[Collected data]
----

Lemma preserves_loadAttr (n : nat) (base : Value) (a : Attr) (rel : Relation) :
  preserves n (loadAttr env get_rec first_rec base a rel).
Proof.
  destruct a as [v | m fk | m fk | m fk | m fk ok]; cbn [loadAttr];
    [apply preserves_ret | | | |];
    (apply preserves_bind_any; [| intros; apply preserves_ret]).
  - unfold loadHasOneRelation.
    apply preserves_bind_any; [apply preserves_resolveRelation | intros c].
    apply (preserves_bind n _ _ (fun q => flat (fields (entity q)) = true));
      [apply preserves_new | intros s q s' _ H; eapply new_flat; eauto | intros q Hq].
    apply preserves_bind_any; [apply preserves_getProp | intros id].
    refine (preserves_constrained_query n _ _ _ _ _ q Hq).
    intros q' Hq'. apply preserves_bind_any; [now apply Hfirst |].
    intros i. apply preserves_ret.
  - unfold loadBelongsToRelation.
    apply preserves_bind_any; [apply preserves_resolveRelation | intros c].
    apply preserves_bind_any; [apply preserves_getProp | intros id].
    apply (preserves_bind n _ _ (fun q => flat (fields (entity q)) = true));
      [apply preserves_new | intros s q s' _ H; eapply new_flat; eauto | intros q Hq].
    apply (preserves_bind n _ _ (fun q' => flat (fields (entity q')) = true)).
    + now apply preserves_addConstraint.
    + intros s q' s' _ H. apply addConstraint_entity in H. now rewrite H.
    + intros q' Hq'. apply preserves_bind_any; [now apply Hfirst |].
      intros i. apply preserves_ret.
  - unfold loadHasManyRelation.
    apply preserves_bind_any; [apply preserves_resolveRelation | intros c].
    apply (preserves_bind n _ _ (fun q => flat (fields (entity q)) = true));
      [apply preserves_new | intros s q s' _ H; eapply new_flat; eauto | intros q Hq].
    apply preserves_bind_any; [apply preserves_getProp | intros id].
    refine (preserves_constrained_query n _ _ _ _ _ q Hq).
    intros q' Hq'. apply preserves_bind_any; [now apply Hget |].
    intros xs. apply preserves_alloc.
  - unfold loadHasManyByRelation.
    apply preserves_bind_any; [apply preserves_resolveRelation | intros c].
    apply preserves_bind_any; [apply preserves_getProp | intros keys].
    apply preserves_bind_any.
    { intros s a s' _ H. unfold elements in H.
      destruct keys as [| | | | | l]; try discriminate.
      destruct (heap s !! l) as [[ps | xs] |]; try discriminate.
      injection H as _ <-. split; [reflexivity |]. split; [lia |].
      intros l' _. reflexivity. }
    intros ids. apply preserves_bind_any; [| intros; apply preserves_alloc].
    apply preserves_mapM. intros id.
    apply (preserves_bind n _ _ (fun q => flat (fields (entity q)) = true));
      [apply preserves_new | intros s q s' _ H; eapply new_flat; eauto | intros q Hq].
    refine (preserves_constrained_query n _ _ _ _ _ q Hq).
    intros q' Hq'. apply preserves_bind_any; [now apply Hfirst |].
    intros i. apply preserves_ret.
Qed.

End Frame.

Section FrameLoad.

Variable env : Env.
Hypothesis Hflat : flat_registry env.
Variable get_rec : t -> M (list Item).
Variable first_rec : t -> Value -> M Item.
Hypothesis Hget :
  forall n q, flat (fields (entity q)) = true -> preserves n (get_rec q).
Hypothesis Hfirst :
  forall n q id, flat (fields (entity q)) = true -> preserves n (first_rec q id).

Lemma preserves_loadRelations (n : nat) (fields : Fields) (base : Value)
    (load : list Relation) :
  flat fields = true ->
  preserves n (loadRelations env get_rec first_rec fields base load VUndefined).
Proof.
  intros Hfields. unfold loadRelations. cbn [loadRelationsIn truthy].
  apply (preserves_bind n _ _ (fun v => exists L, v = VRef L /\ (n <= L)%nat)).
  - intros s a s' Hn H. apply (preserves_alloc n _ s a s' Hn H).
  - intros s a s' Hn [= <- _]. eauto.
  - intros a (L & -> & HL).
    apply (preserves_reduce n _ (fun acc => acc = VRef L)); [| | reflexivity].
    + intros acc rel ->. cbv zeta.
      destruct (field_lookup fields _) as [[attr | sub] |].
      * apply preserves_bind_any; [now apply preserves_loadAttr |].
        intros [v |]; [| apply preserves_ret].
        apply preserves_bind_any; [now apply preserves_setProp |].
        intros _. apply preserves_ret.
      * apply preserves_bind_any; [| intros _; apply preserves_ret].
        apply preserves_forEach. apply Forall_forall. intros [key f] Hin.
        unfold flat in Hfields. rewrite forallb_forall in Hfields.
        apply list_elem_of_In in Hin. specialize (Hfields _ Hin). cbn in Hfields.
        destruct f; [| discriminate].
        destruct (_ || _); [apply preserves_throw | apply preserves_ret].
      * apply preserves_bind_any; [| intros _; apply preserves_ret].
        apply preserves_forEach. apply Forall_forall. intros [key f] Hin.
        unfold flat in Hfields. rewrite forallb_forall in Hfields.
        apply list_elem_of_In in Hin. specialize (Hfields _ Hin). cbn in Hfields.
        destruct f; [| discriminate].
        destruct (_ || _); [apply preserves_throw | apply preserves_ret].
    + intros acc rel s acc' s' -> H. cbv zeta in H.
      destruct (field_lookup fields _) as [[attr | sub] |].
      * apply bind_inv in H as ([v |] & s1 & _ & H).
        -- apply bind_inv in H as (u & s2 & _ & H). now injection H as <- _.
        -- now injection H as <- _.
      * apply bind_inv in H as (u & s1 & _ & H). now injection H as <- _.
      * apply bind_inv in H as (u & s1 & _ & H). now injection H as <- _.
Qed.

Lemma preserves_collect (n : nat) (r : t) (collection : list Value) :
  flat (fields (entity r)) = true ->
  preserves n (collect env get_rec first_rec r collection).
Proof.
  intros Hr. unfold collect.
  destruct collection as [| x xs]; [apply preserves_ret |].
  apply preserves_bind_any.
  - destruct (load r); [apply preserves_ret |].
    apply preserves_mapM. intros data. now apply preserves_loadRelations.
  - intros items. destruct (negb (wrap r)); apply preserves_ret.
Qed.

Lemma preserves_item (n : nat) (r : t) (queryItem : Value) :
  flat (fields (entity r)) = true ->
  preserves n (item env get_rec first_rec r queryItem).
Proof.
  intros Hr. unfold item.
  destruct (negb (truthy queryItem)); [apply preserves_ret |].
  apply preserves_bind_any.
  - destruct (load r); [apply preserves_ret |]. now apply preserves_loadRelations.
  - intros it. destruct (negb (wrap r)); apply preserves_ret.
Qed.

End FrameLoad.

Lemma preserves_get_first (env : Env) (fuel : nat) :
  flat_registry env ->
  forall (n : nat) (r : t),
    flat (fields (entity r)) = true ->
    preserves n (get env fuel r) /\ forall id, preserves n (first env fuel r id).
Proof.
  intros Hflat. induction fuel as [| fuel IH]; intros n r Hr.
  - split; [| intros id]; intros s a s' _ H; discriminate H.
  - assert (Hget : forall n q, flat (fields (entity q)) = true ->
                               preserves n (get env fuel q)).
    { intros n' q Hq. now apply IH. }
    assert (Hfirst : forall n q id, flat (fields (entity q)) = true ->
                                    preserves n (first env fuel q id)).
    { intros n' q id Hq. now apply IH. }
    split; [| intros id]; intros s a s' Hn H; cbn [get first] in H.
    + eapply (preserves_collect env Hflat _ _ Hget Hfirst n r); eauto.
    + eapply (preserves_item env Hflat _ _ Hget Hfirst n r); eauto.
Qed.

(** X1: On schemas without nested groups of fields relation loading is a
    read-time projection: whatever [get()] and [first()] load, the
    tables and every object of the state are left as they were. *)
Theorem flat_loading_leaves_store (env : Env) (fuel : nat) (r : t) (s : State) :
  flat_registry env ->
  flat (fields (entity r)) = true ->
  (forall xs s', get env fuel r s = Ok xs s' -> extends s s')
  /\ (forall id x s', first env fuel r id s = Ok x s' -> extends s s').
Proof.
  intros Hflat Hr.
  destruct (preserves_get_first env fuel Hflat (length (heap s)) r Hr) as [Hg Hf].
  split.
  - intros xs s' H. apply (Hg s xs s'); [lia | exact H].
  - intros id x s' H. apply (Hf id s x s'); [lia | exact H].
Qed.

----

__WORK TO COMPLETE__
Which of the lines above contain "Hget"? Return them all.

__OUTPUT__
    intros q' Hq'. apply preserves_bind_any; [now apply Hget |].
Hypothesis Hget :
  - assert (Hget : forall n q, flat (fields (entity q)) = true ->
    + eapply (preserves_collect env Hflat _ _ Hget Hfirst n r); eauto.
    + eapply (preserves_item env Hflat _ _ Hget Hfirst n r); eauto.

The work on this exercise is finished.